Data entries:
=====

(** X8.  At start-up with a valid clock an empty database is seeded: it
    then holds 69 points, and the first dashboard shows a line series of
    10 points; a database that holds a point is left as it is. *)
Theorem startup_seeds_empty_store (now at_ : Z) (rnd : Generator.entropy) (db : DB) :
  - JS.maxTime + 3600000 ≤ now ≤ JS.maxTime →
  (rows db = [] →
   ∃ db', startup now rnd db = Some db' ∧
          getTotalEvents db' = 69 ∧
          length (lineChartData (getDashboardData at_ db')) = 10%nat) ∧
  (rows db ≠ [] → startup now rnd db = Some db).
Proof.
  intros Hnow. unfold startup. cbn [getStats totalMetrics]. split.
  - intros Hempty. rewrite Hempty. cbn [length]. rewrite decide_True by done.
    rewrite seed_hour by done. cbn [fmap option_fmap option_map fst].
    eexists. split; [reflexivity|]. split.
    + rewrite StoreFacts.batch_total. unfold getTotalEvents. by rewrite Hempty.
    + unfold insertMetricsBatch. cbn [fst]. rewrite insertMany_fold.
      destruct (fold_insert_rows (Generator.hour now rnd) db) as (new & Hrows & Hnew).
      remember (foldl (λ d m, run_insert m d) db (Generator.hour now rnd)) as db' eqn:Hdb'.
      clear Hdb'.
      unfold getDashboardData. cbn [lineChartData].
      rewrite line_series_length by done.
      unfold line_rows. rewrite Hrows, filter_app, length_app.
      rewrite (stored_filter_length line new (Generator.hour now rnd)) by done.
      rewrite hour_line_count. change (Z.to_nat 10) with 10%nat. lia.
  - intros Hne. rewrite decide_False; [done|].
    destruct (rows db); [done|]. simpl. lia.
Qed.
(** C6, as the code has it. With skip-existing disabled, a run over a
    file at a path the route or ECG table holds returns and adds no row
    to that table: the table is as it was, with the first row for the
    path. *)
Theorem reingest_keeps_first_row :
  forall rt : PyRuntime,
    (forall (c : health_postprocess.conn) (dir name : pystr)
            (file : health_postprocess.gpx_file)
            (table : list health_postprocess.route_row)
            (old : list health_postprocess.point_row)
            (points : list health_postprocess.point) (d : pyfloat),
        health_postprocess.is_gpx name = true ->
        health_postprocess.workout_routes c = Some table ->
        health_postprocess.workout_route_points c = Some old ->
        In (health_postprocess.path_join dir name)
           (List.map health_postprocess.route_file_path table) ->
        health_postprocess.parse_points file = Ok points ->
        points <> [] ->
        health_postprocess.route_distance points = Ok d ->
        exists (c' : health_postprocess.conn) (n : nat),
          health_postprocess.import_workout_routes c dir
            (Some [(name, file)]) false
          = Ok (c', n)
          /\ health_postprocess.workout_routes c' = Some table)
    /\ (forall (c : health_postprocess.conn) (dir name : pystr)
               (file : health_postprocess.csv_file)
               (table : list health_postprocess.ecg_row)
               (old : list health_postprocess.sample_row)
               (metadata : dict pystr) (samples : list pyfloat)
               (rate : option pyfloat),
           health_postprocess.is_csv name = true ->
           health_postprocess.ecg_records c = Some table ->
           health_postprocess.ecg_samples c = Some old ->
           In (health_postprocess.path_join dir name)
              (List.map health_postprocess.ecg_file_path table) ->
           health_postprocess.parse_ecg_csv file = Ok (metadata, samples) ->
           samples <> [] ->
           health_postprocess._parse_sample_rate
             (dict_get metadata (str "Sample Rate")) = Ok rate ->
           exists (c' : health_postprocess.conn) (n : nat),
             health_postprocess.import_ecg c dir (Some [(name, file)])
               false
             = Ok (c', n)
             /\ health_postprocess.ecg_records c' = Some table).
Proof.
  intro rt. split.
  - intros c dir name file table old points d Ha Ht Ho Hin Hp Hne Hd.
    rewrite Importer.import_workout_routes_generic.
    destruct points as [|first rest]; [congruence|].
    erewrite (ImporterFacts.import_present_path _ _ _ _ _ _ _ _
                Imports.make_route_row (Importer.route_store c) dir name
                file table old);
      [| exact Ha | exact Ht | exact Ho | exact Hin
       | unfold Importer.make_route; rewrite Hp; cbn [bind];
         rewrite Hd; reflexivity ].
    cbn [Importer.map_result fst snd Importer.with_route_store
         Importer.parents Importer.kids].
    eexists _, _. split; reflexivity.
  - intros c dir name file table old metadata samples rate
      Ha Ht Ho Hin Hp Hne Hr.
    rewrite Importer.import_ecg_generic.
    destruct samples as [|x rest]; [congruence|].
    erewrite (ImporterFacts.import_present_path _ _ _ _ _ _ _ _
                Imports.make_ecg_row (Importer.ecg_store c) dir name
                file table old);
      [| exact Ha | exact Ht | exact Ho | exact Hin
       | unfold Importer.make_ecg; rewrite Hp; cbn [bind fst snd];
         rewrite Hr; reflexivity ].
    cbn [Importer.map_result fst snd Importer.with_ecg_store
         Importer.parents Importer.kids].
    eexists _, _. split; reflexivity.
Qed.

=====

» **Work required**
Go over the records above line by line and count those holding the word "database". Reply only with the number.

» **The answer**
2